Lemma mul64_small x y : 0 <= x * y < U64 -> (x * y)%u64 = x * y.
Proof. intros. unfold mul64. apply wrap64_small. exact H. Qed.

(** Wrapping operations that do not wrap, and the positivity of powers. *)
Create Rewrite HintDb u64.
Create HintDb u64.
#[export] Hint Rewrite add64_small sub64_small mul64_small using lia : u64.
#[export] Hint Resolve pow2_pos wrap64_small : u64.

Lemma add_pow2_setbit m h :
  0 <= h -> Z.testbit m h = false -> m + 2 ^ h = Z.setbit m h.
Proof.
  intros Hh Hb. rewrite Z.setbit_spec'. rewrite Z.add_nocarry_lxor.
  - rewrite Z.lxor_lor; [done|]. apply Z.bits_inj'. intros i Hi.
    rewrite Z.land_spec, Z.bits_0, Z.pow2_bits_eqb by lia.
    destruct (Z.eqb_spec h i) as [<-|]; rewrite ?Hb; auto using andb_false_r.
  - apply Z.bits_inj'. intros i Hi.
    rewrite Z.land_spec, Z.bits_0, Z.pow2_bits_eqb by lia.
    destruct (Z.eqb_spec h i) as [<-|]; rewrite ?Hb; auto using andb_false_r.
Qed.

Lemma sub_pow2_clearbit n h :
  0 <= h -> Z.testbit n h = true -> n - 2 ^ h = Z.clearbit n h.
Proof.
  intros Hh Hb. enough (Z.clearbit n h + 2 ^ h = n) by lia.
  rewrite add_pow2_setbit; [|done|apply Z.clearbit_eq].
  apply Z.bits_inj'. intros i Hi.
  rewrite Z.setbit_eqb, Z.clearbit_eqb by lia.
  destruct (Z.eqb_spec h i) as [<-|]; rewrite ?Hb; simpl; auto using andb_true_r.
Qed.

Lemma testbit_nonneg_sub n h : 0 <= n -> 0 <= h -> Z.testbit n h = true -> 2 ^ h <= n.
Proof.
  intros Hn Hh Hb. destruct (Z.leb_spec (2 ^ h) n) as [|Hlt]; [done|].
  rewrite Z.testbit_eqb, Z.div_small in Hb by lia. discriminate.
Qed.

(** Masks and disjoint unions of bit ranges. *)
Lemma land_low_disjoint x y k : 0 <= k -> 0 <= x < 2 ^ k -> Z.land x (y * 2 ^ k) = 0.
Proof.
  intros Hk Hx. apply Z.bits_inj'. intros i Hi. rewrite Z.land_spec, Z.bits_0.
  destruct (Z.ltb_spec i k).
  - rewrite Z.mul_pow2_bits_low by lia. apply andb_false_r.
  - assert (2 ^ k <= 2 ^ i) by (apply Z.pow_le_mono_r; lia).
    rewrite Z.testbit_eqb, Z.div_small by lia. done.
Qed.

Lemma lor_low_add x y k : 0 <= k -> 0 <= x < 2 ^ k -> Z.lor x (y * 2 ^ k) = x + y * 2 ^ k.
Proof. intros Hk Hx. pose proof (Z.add_lor_land x (y * 2 ^ k)). rewrite land_low_disjoint in H by done. lia. Qed.

Lemma testbit_top x k : 0 <= k -> 0 <= x < 2 ^ (k + 1) -> Z.testbit x k = (2 ^ k <=? x).
Proof.
  intros Hk Hx. rewrite Z.pow_add_r, Z.pow_1_r in Hx by lia. pose proof (pow2_pos k Hk).
  rewrite Z.testbit_eqb by lia. destruct (Z.leb_spec (2 ^ k) x).
  - replace (x / 2 ^ k) with 1 by (apply Z.div_unique with (x - 2 ^ k); lia). done.
  - rewrite Z.div_small by lia. done.
Qed.

(** ** Searching a sorted slice

    [slice::binary_search_by] on a sorted slice without duplicates: the index of
    the element that compares equal, or the index where it would be inserted. *)
Inductive search_result := Found (i : nat) | NotFound (i : nat).

Fixpoint binary_search_by {A} (cmp : A -> comparison) (l : list A) : search_result :=
  match l with
  | [] => NotFound 0
  | a :: l =>
    match cmp a with
    | Lt =>
      match binary_search_by cmp l with
      | Found i => Found (S i)
      | NotFound i => NotFound (S i)
      end
    | Eq => Found 0
    | Gt => NotFound 0
    end
  end.

Definition binary_search (l : list Z) (x : Z) : search_result :=
  binary_search_by (fun a => Z.compare a x) l.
□ □ □ □ □
_TASK DIRECTIONS:_ If a line in the entries above holds "Create", include it in the count; report nothing but the resulting number.

_THE COMPLETED TASK:_ 2